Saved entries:
Content starts

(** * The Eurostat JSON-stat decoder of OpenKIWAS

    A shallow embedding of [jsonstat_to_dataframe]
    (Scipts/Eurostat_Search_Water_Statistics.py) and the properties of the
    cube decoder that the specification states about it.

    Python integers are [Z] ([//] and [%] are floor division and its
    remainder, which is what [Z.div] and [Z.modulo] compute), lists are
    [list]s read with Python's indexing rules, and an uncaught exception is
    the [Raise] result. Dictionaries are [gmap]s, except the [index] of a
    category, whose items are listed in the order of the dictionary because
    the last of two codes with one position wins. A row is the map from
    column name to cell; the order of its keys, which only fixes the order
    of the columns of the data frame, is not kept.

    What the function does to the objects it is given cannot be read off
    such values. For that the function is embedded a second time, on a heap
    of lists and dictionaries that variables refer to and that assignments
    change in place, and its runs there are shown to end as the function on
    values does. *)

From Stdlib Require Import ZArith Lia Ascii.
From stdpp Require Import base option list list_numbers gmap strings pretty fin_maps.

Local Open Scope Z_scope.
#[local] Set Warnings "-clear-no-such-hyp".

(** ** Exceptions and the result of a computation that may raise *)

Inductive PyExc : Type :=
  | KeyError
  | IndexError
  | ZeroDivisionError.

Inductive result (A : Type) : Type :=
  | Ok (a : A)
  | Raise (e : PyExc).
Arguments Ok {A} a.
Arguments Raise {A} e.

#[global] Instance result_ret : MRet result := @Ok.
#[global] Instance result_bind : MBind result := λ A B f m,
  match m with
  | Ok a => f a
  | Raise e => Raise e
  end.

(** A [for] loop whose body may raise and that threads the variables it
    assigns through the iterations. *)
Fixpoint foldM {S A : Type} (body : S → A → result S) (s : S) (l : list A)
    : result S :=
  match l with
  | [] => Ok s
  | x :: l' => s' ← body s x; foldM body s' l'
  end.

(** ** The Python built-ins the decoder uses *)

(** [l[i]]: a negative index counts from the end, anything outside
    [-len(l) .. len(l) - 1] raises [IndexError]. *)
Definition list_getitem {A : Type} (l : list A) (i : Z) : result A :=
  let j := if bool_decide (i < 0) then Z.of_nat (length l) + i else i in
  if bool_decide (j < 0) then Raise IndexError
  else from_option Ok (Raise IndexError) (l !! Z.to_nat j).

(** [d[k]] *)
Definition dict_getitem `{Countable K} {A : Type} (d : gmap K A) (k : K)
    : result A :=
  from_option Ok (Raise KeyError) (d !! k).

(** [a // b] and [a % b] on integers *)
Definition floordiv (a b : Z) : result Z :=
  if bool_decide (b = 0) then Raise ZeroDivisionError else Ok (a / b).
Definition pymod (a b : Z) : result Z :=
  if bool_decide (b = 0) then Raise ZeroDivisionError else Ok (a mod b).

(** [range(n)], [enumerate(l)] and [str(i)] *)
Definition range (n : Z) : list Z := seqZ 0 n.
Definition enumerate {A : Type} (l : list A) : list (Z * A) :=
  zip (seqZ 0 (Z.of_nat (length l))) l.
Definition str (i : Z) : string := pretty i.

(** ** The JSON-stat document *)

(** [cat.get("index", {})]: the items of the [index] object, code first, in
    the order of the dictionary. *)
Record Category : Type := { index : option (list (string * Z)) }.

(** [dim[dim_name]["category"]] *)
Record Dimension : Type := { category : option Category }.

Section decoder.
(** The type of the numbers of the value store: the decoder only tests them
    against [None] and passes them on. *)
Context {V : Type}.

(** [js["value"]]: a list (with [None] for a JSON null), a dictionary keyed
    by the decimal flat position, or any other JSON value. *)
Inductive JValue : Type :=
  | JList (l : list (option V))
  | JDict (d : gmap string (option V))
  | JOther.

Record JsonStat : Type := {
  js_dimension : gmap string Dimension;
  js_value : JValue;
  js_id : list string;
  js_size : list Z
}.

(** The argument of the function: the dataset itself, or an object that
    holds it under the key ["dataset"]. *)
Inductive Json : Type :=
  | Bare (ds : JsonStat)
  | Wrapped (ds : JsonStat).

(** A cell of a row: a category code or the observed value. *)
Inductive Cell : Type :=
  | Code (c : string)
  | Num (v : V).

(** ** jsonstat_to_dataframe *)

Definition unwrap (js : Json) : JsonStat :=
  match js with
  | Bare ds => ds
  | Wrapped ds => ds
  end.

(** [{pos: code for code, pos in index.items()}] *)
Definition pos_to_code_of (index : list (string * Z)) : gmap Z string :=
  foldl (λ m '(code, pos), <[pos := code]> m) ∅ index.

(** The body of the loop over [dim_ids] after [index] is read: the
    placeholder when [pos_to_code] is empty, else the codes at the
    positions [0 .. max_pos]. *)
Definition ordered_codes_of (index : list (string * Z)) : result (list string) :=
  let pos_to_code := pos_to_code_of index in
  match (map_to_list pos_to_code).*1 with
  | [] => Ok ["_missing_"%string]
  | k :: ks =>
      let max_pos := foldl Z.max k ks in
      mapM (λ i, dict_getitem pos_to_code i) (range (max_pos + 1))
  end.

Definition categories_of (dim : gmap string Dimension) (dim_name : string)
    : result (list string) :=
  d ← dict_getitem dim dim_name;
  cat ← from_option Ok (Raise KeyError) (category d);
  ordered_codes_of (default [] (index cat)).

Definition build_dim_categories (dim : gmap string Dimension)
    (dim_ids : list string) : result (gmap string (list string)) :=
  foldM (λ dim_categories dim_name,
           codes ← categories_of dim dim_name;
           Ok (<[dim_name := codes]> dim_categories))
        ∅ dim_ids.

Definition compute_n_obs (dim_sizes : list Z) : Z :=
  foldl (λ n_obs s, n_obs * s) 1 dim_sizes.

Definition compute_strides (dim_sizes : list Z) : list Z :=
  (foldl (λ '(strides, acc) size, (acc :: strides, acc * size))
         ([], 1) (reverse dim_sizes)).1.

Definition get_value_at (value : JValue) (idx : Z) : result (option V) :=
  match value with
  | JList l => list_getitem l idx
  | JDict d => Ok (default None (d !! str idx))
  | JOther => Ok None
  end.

Content ends
Content starts

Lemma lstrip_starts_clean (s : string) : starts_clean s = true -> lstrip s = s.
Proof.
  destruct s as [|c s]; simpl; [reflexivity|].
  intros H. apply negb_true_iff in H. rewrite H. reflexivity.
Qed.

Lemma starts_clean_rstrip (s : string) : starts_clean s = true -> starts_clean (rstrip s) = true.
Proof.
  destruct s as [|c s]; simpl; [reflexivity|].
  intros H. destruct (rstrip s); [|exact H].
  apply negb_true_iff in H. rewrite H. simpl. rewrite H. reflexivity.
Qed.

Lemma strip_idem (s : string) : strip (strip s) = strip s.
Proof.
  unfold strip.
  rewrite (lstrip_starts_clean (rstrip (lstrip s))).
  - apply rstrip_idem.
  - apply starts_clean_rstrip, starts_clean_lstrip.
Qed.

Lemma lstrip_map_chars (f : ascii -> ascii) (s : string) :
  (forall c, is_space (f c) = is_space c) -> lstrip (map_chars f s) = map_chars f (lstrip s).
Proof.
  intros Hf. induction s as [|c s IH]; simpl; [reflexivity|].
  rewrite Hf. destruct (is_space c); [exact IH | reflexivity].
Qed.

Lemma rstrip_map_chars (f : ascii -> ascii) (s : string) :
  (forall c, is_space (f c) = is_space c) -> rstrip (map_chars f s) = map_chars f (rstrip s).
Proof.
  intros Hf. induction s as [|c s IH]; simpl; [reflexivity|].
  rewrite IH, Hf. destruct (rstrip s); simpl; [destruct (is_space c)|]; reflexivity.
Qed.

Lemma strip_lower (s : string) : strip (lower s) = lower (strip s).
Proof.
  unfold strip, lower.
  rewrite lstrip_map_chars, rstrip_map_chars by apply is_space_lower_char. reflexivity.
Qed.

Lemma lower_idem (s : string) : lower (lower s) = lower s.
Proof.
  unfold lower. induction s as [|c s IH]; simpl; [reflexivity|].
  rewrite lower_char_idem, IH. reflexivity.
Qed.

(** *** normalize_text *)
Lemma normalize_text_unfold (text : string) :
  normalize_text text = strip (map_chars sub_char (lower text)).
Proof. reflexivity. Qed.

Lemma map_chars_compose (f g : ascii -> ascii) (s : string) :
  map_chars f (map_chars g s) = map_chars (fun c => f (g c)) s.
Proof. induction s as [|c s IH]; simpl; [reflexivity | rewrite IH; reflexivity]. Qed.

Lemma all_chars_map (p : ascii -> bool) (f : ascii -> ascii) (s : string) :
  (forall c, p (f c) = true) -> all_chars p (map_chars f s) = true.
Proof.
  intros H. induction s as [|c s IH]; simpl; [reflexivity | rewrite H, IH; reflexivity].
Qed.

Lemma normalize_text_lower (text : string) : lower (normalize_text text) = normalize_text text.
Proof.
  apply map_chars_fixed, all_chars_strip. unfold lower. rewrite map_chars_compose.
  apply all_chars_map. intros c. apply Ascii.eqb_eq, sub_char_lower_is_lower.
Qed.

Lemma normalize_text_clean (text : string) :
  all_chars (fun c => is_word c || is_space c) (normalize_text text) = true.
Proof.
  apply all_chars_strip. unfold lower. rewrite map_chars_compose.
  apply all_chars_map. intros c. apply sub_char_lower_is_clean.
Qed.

Content ends

== Assignment ==
Return exactly, and only, the lines above starting at the line that contains "(** * The Eurostat" and ending at the line that contains "Python integers are".

== Finished exercise ==
(** * The Eurostat JSON-stat decoder of OpenKIWAS

    A shallow embedding of [jsonstat_to_dataframe]
    (Scipts/Eurostat_Search_Water_Statistics.py) and the properties of the
    cube decoder that the specification states about it.

    Python integers are [Z] ([//] and [%] are floor division and its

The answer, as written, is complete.